I may be bringing some money in to a startup (up to tens of millions in the form of government grants and/or contracts) and ideally would like a simple contract that says I get X% of what I bring in. But when I mentioned that to the client I was told "We need to figure something out, since you’re not a registered broker". Apparently I need to register something to have a contract like that. Is that true and if so what do I need to "register" as in order to have such a contract?

  • 2
    What country is this? Commented Jun 30, 2020 at 16:12
  • 1
    @NateEldredge US company, EU governments.
    – orome
    Commented Jun 30, 2020 at 16:12
  • If you "bring in" $10M and the contract says you get 10% of that, you get $1M and make a nice gift of $9M, which makes no sense.
    – user6726
    Commented Jun 30, 2020 at 16:13
  • The client's remark/pretext is odd and questionable because you would not be dealing with securities or akin financial instruments. Ask the client to be specific on what statute(s) he thinks is(are) at issue, in which case it will be easier to help you ascertaining whether you would need to undergo a registration process. Commented Jul 1, 2020 at 20:20

1 Answer 1


You probably need to have a Series 7 broker's license from the U.S. Securities and Exchange Commission and possibly also a parallel occupational license from a state securities regulator if your job is construed as obtaining investment capital. This requires you to pass a quite technical and difficult licensure exam, normally prepared for in a month's long preparation course that covers the relevant laws and regulations and the basic financial concepts.

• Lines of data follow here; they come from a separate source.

(* ===== verification/IdeMem.v ===== *)
(** * [ide.c] and [memide.c] transfer a buffer alike; a simulated drive *)
From S2P Require Import Prelude Param Sync Bio Ide IdeSpec IdeThm.

(** ** The flags of a finished request *)

Lemma synced_flags f :
  Z.land (Z.lor f B_VALID) (Z.lnot B_DIRTY) = Z.lor (Z.land f (Z.lnot B_DIRTY)) B_VALID.
Proof. by rewrite Z.land_lor_distr_l. Qed.

Lemma clean_flags f : ctrue (Z.land f B_DIRTY) = false -> Z.land f (Z.lnot B_DIRTY) = f.
Proof.
  unfold ctrue. rewrite negb_false_iff, Z.eqb_eq. intros H. rewrite <-Z.ldiff_land.
  rewrite <-(Z.lor_ldiff_and f B_DIRTY) at 2. by rewrite H, Z.lor_0_r.
Qed.

Lemma synced_is_synced b : is_synced (synced b) = true.
Proof.
  unfold is_synced, synced. cbn [b_flags buf_flags]. apply Z.eqb_eq.
  rewrite <-Z.land_assoc. change (Z.land (Z.lnot B_DIRTY) (Z.lor B_VALID B_DIRTY)) with B_VALID.
  rewrite Z.land_lor_distr_l. apply Z.bits_inj'. intros n Hn. rewrite Z.lor_spec, !Z.land_spec. by destruct (Z.testbit B_VALID n), (Z.testbit _ n).
Qed.

(** ** The same transfer on the memory disk *)

Section memide.
Context {D : Type} `{PT : Ports D} (polls : nat) `{AL : !AtaLaws D polls}.

(** The memory disk holds the sectors of drive 1. *)
Definition same_disk (dk : gmap (Z * Z) block) (disk : list block) : Prop :=
  forall n : nat, (n < length disk)%nat -> dk !!! (1, Z.of_nat n) = disk !!! n.

Lemma same_disk_read dk disk n : same_disk dk disk -> 0 <= n < Z.of_nat (length disk) ->
  dk !!! (1, n) = disk !!! Z.to_nat n.
Proof. intros H Hn. rewrite <-(H (Z.to_nat n)) by lia. by rewrite Z2Nat.id by lia. Qed.

Lemma same_disk_write dk disk n d : same_disk dk disk -> 0 <= n ->
  same_disk (<[(1, n) := d]> dk) (<[Z.to_nat n := d]> disk).
Proof.
  intros H Hn k Hk. rewrite length_insert in Hk. destruct (decide (k = Z.to_nat n)) as [->|Hne].
  - rewrite Z2Nat.id by lia. by rewrite lookup_total_insert_eq, list_lookup_total_insert_eq.
  - rewrite lookup_total_insert_ne by (intros [=]; lia). rewrite list_lookup_total_insert_ne by done. by apply H.
Qed.

(** The events of one request: submitted, finished, interrupt, resumed. *)
Definition one_request (pid : Z) (i : nat) : list ideev := [Submit pid i; Finish; Interrupt; Resume pid i].

(** What one request does: buffers and sectors after it. *)
Definition xfer_data (b : buf) (dk : gmap (Z * Z) block) : block :=
  if is_dirty b then b_data b else dk !!! b_addr b.
Definition xfer_disk (b : buf) (dk : gmap (Z * Z) block) : gmap (Z * Z) block :=
  if is_dirty b then <[b_addr b := b_data b]> dk else dk.

Lemma one_request_run pid i bs h1 dk :
  (i < length bs)%nat -> length bs = nbuf -> held_by pid (bs !!! i) = true -> req_ok h1 (bs !!! i) ->
  ideq_run (one_request pid i) (mkIdeq bs [] None h1 dk) =
    Some ([false; true; true; true],
      mkIdeq (<[i := synced (buf_data (xfer_data (bs !!! i) dk) (bs !!! i))]> bs) [] None h1 (xfer_disk (bs !!! i) dk)).
Proof.
  intros Hi Hn Hl Hr. unfold one_request, xfer_data, xfer_disk. cbn [ideq_run ideq_step].
  rewrite decide_True by (split_and!; [lia|set_solver|done|done]). cbn [mbind option_bind app].
  cbn [ideq_run ideq_step]. destruct (is_dirty (bs !!! i)) eqn:E; cbn [mbind option_bind ideq_run ideq_step];
    rewrite list_lookup_total_insert_eq by done; by rewrite synced_is_synced.
Qed.

Lemma memide_run i (m : bio) :
  let b := getb i m in
  kc_held (ctx m) = [] -> held_by (kc_pid (ctx m)) b = true -> is_synced b = false -> b_dev b = 1 ->
  b_blockno b < Z.of_nat (length (bio_disk m)) -> (i < length (bio_buf m))%nat ->
  exists m', Bio.iderw i m = Ret tt m' /\ ctx m' = ctx m /\
    bio_buf m' = <[i := synced (buf_data (if is_dirty b then b_data b else bio_disk m !!! Z.to_nat (b_blockno b)) b)]> (bio_buf m) /\
    bio_disk m' = if is_dirty b then <[Z.to_nat (b_blockno b) := b_data b]> (bio_disk m) else bio_disk m.
Proof.
  intros b Hh Hl Hs Hd Hn Hi. unfold Bio.iderw, mbind, M_bind.
  rewrite holdingsleep_eq by (done || (rewrite Hh; set_solver)).
  unfold held_by in Hl. unfold get_lock. fold b. rewrite Hl. cbn [negb]. unfold gets. cbv beta iota. fold b.
  unfold is_synced in Hs. rewrite Hs, Hd. cbn [negb Z.eqb Pos.eqb]. rewrite Z.geb_leb, (proj2 (Z.leb_gt _ _)) by lia.
  unfold is_dirty. destruct (ctrue (Z.land (b_flags b) B_DIRTY)) eqn:E; cbv [modify];
    eexists; (split; [reflexivity|]); (split; [done|]); unfold disk_write, putb, set_bufs, getb;
    cbn [bio_buf bio_disk]; (split; [|done]); rewrite !list_lookup_total_insert_eq by done;
    rewrite !list_insert_insert_eq; f_equal; unfold synced, buf_flags, buf_data; cbn [b_flags b_dev b_blockno b_lock b_refcnt b_data];
    f_equal; rewrite ?synced_flags; try done; fold (getb i m); fold b; by rewrite ?clean_flags.
Qed.

(** C18: one request through the IDE driver does what the memory disk driver
    does.  For a buffer of disk 1 that its caller holds, with no other request
    in the queue, [iderw] of ide.c puts the caller to sleep; when the drive has
    finished and the interrupt handler has run the resumed caller returns, and
    the buffers and the blocks of the disk are those that [iderw] of memide.c
    leaves.  What is proved of the buffer cache, the log and the file system
    over memide.c holds of them over ide.c. *)
Theorem ide_is_memide (s : idest D) (m : bio) dk i :
  ide_rep polls s (mkIdeq (bio_buf m) [] None true dk) ->
  same_disk dk (bio_disk m) -> Z.of_nat (length (bio_disk m)) = FSSIZE ->
  kc_held (ctx m) = [] -> (i < nbuf)%nat -> b_dev (getb i m) = 1 ->
  held_by (kc_pid (ctx m)) (getb i m) = true -> req_ok true (getb i m) ->
  exists s' m', ide_run polls (one_request (kc_pid (ctx m)) i) s = Ret [false; true; true; true] s' /\
    Bio.iderw i m = Ret tt m' /\ id_buf s' = bio_buf m' /\
    exists dk', ide_rep polls s' (mkIdeq (bio_buf m') [] None true dk') /\ same_disk dk' (bio_disk m').
Proof.
  intros R Hdk Hsz Hh Hi Hd Hl Hr.
  assert (Hlen : length (bio_buf m) = nbuf). { pose proof (ir_buf _ _ _ R) as E. cbn in E. rewrite <-E. apply R. }
  pose proof Hr as (Hs & _ & Hn & _).
  destruct (memide_run i m) as (m' & Hm & Hc & Hb & Hdk'); try done; [lia|by rewrite Hlen|].
  destruct (wp_returns _ _ _ (rep_run polls _ _ _ _ _ R
    (one_request_run (kc_pid (ctx m)) i (bio_buf m) true dk ltac:(by rewrite Hlen) Hlen Hl Hr))) as (rs & s' & Hrun & -> & R').
  fold (getb i m) in R'. assert (Ha : b_addr (getb i m) = (1, b_blockno (getb i m))) by (unfold b_addr; by rewrite Hd).
  unfold xfer_data, xfer_disk in R'. rewrite Ha in R'. rewrite (same_disk_read _ _ _ Hdk) in R' by lia. rewrite <-Hb in R'.
  exists s', m'. split; [done|]. split; [done|]. split; [apply R'|]. eexists. split; [exact R'|].
  rewrite Hdk'. destruct (is_dirty (getb i m)); [|done]. apply same_disk_write; [done|lia].
Qed.
End memide.

(** ** A drive that reports an error *)

(** A read that fails is reported as done.  When the status of the drive
    has DF or ERR set, [ideintr] leaves the data of the buffer as it was and
    still sets B_VALID and wakes the caller; the caller of [iderw] returns
    from a failed read with a buffer marked valid whose data did not come
    from the disk. *)
Theorem ideintr_error {D} `{PT : Ports D} polls (s : idest D) i :
  kc_held (id_ctx s) = [] -> id_queue s = Some i -> id_qnext s !!! i = None -> (i < length (id_buf s))%nat ->
  is_dirty (id_buf s !!! i) = false ->
  Z.land (inb 503 (id_dev s)).1 (Z.lor IDE_BSY IDE_DRDY) = IDE_DRDY ->
  Z.land (inb 503 (id_dev s)).1 (Z.lor IDE_DF IDE_ERR) <> 0 ->
  exists s', ideintr (S polls) s = Ret tt s' /\
    id_buf s' = <[i := synced (id_buf s !!! i)]> (id_buf s) /\
    b_data (id_buf s' !!! i) = b_data (id_buf s !!! i) /\ is_synced (id_buf s' !!! i) = true /\
    kc_woken (id_ctx s') = kc_woken (id_ctx s) ++ [ObjBuf i].
Proof.
  intros Hh Hq Hn Hi Hd Hr He. unfold is_dirty in Hd. destruct s as [c bs qn qu h1 dv].
  cbn [id_ctx id_buf id_qnext id_queue id_havedisk1 id_dev] in *. subst qu.
  unfold ideintr, idewait, mbind, M_bind. rewrite acquire_free by (cbn; rewrite Hh; set_solver).
  unfold gets, getd, gets, set_queue, modify. cbn [set_ctx ctx idest_has_ctx id_ctx id_buf id_qnext id_queue id_havedisk1 id_dev].
  rewrite Hn, Hd. cbn [poll]. unfold mbind, M_bind, dev. cbn [fst snd id_ctx id_buf id_qnext id_queue id_havedisk1 id_dev].
  rewrite (proj2 (Z.eqb_eq _ _) Hr). unfold mret, M_ret. rewrite (proj2 (Z.eqb_neq _ _) He). cbn [negb andb Z.geb Z.compare when].
  unfold setd, wakeup, modify. cbn [mret M_ret set_ctx ctx idest_has_ctx id_ctx id_buf id_qnext id_queue id_havedisk1 id_dev].
  rewrite (release_top LkIde []) by (cbn; rewrite ?Hh; done || set_solver).
  eexists. split; [reflexivity|]. cbn [set_ctx ctx idest_has_ctx id_ctx id_buf id_qnext id_queue id_havedisk1 id_dev with_held with_woken kc_woken].
  rewrite !list_lookup_total_insert_eq by (rewrite ?length_insert; done). rewrite !list_insert_insert_eq.
  split; [done|]. split; [done|]. split; [apply (synced_is_synced (bs !!! i))|done].
Qed.

(** ** A simulated drive *)

(** A controller that answers BSY for a few polls after each command. *)
Record simdrive := mkSim { sim_ata : ata; sim_busy : nat }.

Definition sim_left (d : simdrive) : nat := Nat.min 3 (sim_busy d).

#[export] Instance sim_ports : Ports simdrive := {|
  inb p d :=
    if at_present (sim_ata d) then
      match sim_left d with
      | O => (80, d)
      | S n => (128, mkSim (sim_ata d) n)
      end
    else (0, d);
  outb p v d := mkSim (ata_outb p v (sim_ata d)) (sim_busy d);
  insl p n d :=
    match at_op (sim_ata d) with
    | Ready data => (data, mkSim (set_op Idle (sim_ata d)) (sim_busy d))
    | _ => ([], d)
    end;
  outsl p data d := mkSim (ata_outsl data (sim_ata d)) (sim_busy d)
|}.

#[export] Program Instance sim_laws : AtaLaws simdrive 4 := {|
  ata_view := sim_ata;
  ata_busy := sim_left;
  ata_finish d := mkSim (ata_done (sim_ata d)) 3
|}.
Next Obligation. done. Qed.
Next Obligation. done. Qed.
Next Obligation. intros d data H. cbn. by rewrite H. Qed.
Next Obligation. done. Qed.
Next Obligation. intros d. cbn -[sim_left at_present]. destruct (at_present (sim_ata d)); [|done]. by destruct (sim_left d). Qed.
Next Obligation. intros d _. unfold sim_left. lia. Qed.
Next Obligation.
  intros d Hp Hb. cbn -[sim_left at_present]. rewrite Hp. destruct (sim_left d) as [|n] eqn:E; [lia|].
  split; [done|]. unfold sim_left in *. cbn [sim_busy snd]. lia.
Qed.
Next Obligation. intros d Hp Hb. cbn -[sim_left at_present]. by rewrite Hp, Hb. Qed.
Next Obligation. intros d Hp. cbn -[sim_left at_present]. by rewrite Hp. Qed.

(** ** Example runs *)

Definition sect (v : Z) : block := replicate 512 v.
Definition demo_buf (flags dev blockno v : Z) : buf := mkBuf flags dev blockno (mkSleeplock 1 7) 1 (sect v).
Definition demo_dev : simdrive :=
  mkSim (mkAta 0 0 0 0 224 true (list_to_map ((fun k => ((1, Z.of_nat k), sect 0)) <$> seq 0 (Z.to_nat FSSIZE))) Idle) 2.
Definition demo_bufs : list buf :=
  [demo_buf 4 1 5 1; demo_buf 0 1 5 2; demo_buf 4 1 5 3] ++ replicate 27 (demo_buf 2 1 0 0).

(** Three threads: two writes of block 5 with a read between them. *)
Definition demo_events : list ideev :=
  [Submit 7 0; Submit 7 1; Submit 7 2; Finish; Interrupt; Resume 7 0; Resume 7 1; Finish; Interrupt; Resume 7 1; Finish; Interrupt; Interrupt].

Definition demo_queue : ideq := mkIdeq demo_bufs [] None true (at_disk (sim_ata demo_dev)).

(** The read sees the first write, the disk ends with the second. *)
Lemma demo_run :
  match ideq_run demo_events demo_queue with
  | Some (rs, q) =>
      bool_decide (rs = [false; false; false; true; true; true; false; true; true; true; true; true; true] /\
        b_data (iq_buf q !!! 1%nat) = sect 1 /\ iq_disk q !!! (1, 5) = sect 3 /\ iq_queue q = [])
  | None => false
  end = true.
Proof. vm_compute. reflexivity. Qed.

Lemma ide_refines_witness : exists rs a,
  ideq_run demo_events demo_queue = Some (rs, a) /\
  wp (ideinit 4 ;; ide_run 4 demo_events) (ide_boot 7 demo_bufs demo_dev) (fun rs' s' =>
    rs' = rs /\ id_buf s' = iq_buf a /\ at_disk (ata_view (id_dev s')) = iq_disk a /\
    qrep (id_qnext s') (id_queue s') (iq_queue a) /\ kc_held (id_ctx s') = []).
Proof.
  destruct (ideq_run demo_events demo_queue) as [[rs a]|] eqn:E; [|pose proof demo_run as H; rewrite E in H; discriminate H].
  exists rs, a. split; [reflexivity|]. apply (ide_refines 4 7 demo_bufs demo_dev demo_events rs a); [reflexivity..|exact E].
Defined.

Definition demo_ide : idest simdrive :=
  mkIde (mkCtx 7 false [] []) demo_bufs (replicate nbuf None) None true demo_dev.
Definition demo_bio : bio :=
  mkBio (mkCtx 7 false [] []) demo_bufs [] [] (replicate (Z.to_nat FSSIZE) (sect 0)) [].

Lemma demo_rep : ide_rep 4 demo_ide demo_queue.
Proof. constructor; try reflexivity; [constructor|]. intros i Hi. by apply not_elem_of_nil in Hi. Qed.

Lemma demo_same : same_disk (at_disk (sim_ata demo_dev)) (bio_disk demo_bio).
Proof.
  intros n Hn. assert (Hl : length (bio_disk demo_bio) = Z.to_nat FSSIZE) by apply length_replicate.
  rewrite Hl in Hn. assert (H : Forall (fun n => at_disk (sim_ata demo_dev) !!! (1, Z.of_nat n) = bio_disk demo_bio !!! n) (seq 0 (Z.to_nat FSSIZE))).
  { refine (bool_decide_unpack _ _). vm_compute. exact I. }
  rewrite Forall_forall in H. apply H, elem_of_seq. lia.
Qed.

Lemma ide_is_memide_witness : exists s' m',
  ide_run 4 (one_request 7 1) demo_ide = Ret [false; true; true; true] s' /\
  Bio.iderw 1 demo_bio = Ret tt m' /\ id_buf s' = bio_buf m' /\
  exists dk', ide_rep 4 s' (mkIdeq (bio_buf m') [] None true dk') /\ same_disk dk' (bio_disk m').
Proof.
  apply (ide_is_memide 4 demo_ide demo_bio (at_disk (sim_ata demo_dev)) 1).
  - exact demo_rep.
  - exact demo_same.
  - vm_compute. reflexivity.
  - reflexivity.
  - refine (bool_decide_unpack _ _). vm_compute. exact I.
  - reflexivity.
  - reflexivity.
  - refine (bool_decide_unpack _ _). vm_compute. exact I.
Defined.

(** A drive whose status is DRDY and ERR. *)
Definition bad_ports : Ports unit := {|
  inb p d := (65, d); outb p v d := d; insl p n d := ([], d); outsl p data d := d |}.
Definition bad_ide : idest unit :=
  mkIde (mkCtx 7 false [] []) demo_bufs (replicate nbuf None) (Some 1%nat) true tt.

Lemma ideintr_error_witness : exists s', ideintr (PT := bad_ports) 1 bad_ide = Ret tt s' /\
  id_buf s' = <[1%nat := synced (demo_bufs !!! 1%nat)]> demo_bufs /\
  b_data (id_buf s' !!! 1%nat) = b_data (demo_bufs !!! 1%nat) /\ is_synced (id_buf s' !!! 1%nat) = true /\
  kc_woken (id_ctx s') = kc_woken (id_ctx bad_ide) ++ [ObjBuf 1].
Proof.
  apply (ideintr_error (PT := bad_ports) 0 bad_ide 1); try reflexivity.
  - vm_compute. lia.
  - vm_compute. discriminate.
Defined.
(* ===== verification/ShellThm.v ===== *)
(** * What a command line of [shell.c] does *)
From S2P Require Import Prelude Param Shell ShellSpec.

(** ** Lines *)

(** The tokens of [l] are the words [ws], then a null pointer. *)
Definition line_ok (l : line) (ws : list (list Z)) : Prop :=
  (exists rest, ln_tokens l = (Tok <$> ws) ++ Null :: rest) /\
  ln_size l = length ws /\ length (ln_tokens l) = ntokens.

(** The string at address 0 is not taken for a redirection. *)
Definition plain (m : list Z) : Prop := cstring m <> s_lt /\ cstring m <> s_gt.

Lemma token_at l i s m k : ln_tokens l !! i = Some (Tok s) -> token l i m k = k s m.
Proof. intros H. unfold token. by rewrite H. Qed.
Lemma token_null l i m k : ln_tokens l !! i = Some Null -> token l i m k = k (cstring m) m.
Proof. intros H. unfold token. by rewrite H. Qed.

(** The search for an operator among words. *)
Lemma find_op_cut e pre ws post l op m k :
  ln_tokens l = pre ++ (Tok <$> ws) ++ post ->
  find_op (length ws + e) (length pre) l op m k =
  match cut op ws with
  | Some (a, _) => k (Some (length pre + length a)%nat) m
  | None => find_op e (length pre + length ws) l op m k
  end.
Proof.
  revert pre. induction ws as [|w ws IH]; intros pre Hl; cbn [length cut].
  - by rewrite !Nat.add_0_r.
  - cbn [Nat.add find_op]. unfold mbind, P_bind.
    rewrite (token_at l _ w) by (rewrite Hl; apply list_lookup_middle; done).
    case_bool_decide as E; [by rewrite Nat.add_0_r|].
    specialize (IH (pre ++ [Tok w])). rewrite length_app in IH. cbn [length] in IH.
    replace (length pre + 1)%nat with (S (length pre)) in IH by lia. rewrite IH by (rewrite Hl, <-app_assoc; done).
    destruct (cut op ws) as [[a b]|]; cbn; by rewrite ?Nat.add_succ_r.
Qed.

Lemma find_op_line l ws op m k : line_ok l ws ->
  find_op (ln_size l) 0 l op m k = k ((fun p => length p.1) <$> cut op ws) m.
Proof.
  intros ((rest & Hl) & Hs & _). rewrite Hs, <-(Nat.add_0_r (length ws)).
  rewrite (find_op_cut 0 [] ws (Null :: rest)) by done. by destruct (cut op ws) as [[a b]|].
Qed.

Lemma cut_words op ws l r : cut op ws = Some (l, r) -> ws = l ++ op :: r.
Proof.
  revert l r. induction ws as [|w ws IH]; intros l r H; cbn in H; [done|].
  case_bool_decide; [by simplify_eq|]. apply bind_Some in H as ([l' r'] & H' & [= <- <-]).
  cbn. f_equal. by apply IH.
Qed.

Lemma copy_cells_eq n i j src dst :
  (i + n <= length src)%nat -> (j + n <= length dst)%nat ->
  copy_cells n i j src dst = Some (take j dst ++ take n (drop i src) ++ drop (j + n) dst).
Proof.
  revert i j dst. induction n as [|n IH]; intros i j dst Hi Hj; cbn [copy_cells].
  - rewrite Nat.add_0_r, take_0. by rewrite app_nil_l, take_drop.
  - destruct (lookup_lt_is_Some_2 src i ltac:(lia)) as [c Hc]. rewrite Hc. cbn [mbind option_bind].
    rewrite bool_decide_true by lia. rewrite IH by (rewrite ?length_insert; lia). f_equal.
    rewrite (drop_S _ _ _ Hc), firstn_cons. rewrite drop_insert_lt by lia.
    erewrite take_S_r by (apply list_lookup_insert_eq; lia). rewrite take_insert_ge by lia.
    replace (S j + n)%nat with (j + S n)%nat by lia. by rewrite <-app_assoc.
Qed.

(** The two sides of an operator are lines of their words. *)
Lemma split_at_ok l a op b (K : line * line -> list Z -> sproc) m :
  line_ok l (a ++ op :: b) ->
  exists lhs rhs, line_ok lhs a /\ line_ok rhs b /\
    split_at (length a) (set_token (length a) Null l) m K = K (lhs, rhs) m.
Proof.
  intros ((rest & Hl) & Hs & Hlen). rewrite fmap_app in Hl. cbn in Hl. rewrite <-app_assoc in Hl.
  rewrite length_app in Hs. cbn in Hs.
  assert (Hn : (length a + S (length b) < ntokens)%nat).
  { rewrite <-Hlen, Hl, !length_app. cbn. rewrite ?length_app, ?length_fmap. cbn. lia. }
  assert (Hset : ln_tokens (set_token (length a) Null l) = (Tok <$> a) ++ Null :: (Tok <$> b) ++ Null :: rest).
  { cbn [set_token ln_tokens]. rewrite Hl, insert_app_r_alt by (rewrite length_fmap; lia).
    rewrite length_fmap, Nat.sub_diag. done. }
  set (l' := set_token (length a) Null l) in *.
  assert (Hlen' : length (ln_tokens l') = ntokens) by (cbn; by rewrite length_insert).
  assert (Hs' : ln_size l' = (length a + S (length b))%nat) by done.
  unfold split_at. rewrite !copy_cells_eq by (rewrite ?length_replicate, ?Hlen', ?Hs'; lia).
  rewrite !take_0, !app_nil_l, Hs'. unfold mret, P_ret. eexists _, _. split_and!; [| |reflexivity].
  - split_and!; [|done|].
    + rewrite drop_0, Hset. exists (drop (S (length a)) (replicate ntokens Uninit)). cbn [ln_tokens].
      rewrite take_app, (take_ge (Tok <$> a)) by (rewrite length_fmap; lia). rewrite length_fmap.
      replace (S (length a) - length a)%nat with 1%nat by lia. cbn [take]. by rewrite <-app_assoc.
    + cbn [ln_tokens]. rewrite !length_app, length_take, !length_drop, length_replicate, Hlen'. lia.
  - split_and!.
    + cbn [ln_tokens]. rewrite Hset, drop_app_ge by (rewrite length_fmap; lia).
      rewrite length_fmap. replace (S (length a) - length a)%nat with 1%nat by lia. rewrite skipn_cons, drop_0.
      replace (length a + S (length b) - length a)%nat with (S (length b)) by lia.
      rewrite take_app, length_fmap. replace (S (length b) - length b)%nat with 1%nat by lia.
      rewrite (take_ge (Tok <$> b)) by (rewrite length_fmap; lia). cbn [take]. rewrite <-app_assoc. by eexists.
    + cbn. lia.
    + cbn [ln_tokens]. rewrite !length_app, length_take, !length_drop, length_replicate, Hlen'. lia.
Qed.

(** ** Redirections *)

Lemma argv_of_line ws rest : argv_of ((Tok <$> ws) ++ Null :: rest) = Some ws.
Proof. induction ws as [|w ws IH]; [done|]. cbn. by rewrite IH. Qed.

Lemma redir_loop_done rec n i l p m k : (ln_size l < i)%nat -> redir_loop rec n i l p m k = k (l, p) m.
Proof. intros H. destruct n; [done|]. cbn [redir_loop]. by rewrite bool_decide_false by lia. Qed.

If the job really is just about helping to secure government contracts, this wouldn't normally be regulated by the SEC, but you would probably have to register as a lobbyist with each of the relevant EU governments, because obtaining a government contract is basically a form of lobbying. If you did the same thing in the U.S. for an E.U. company, you would probably have to register as a "foreign agent." Most E.U. countries would have somewhat parallel registration requirements.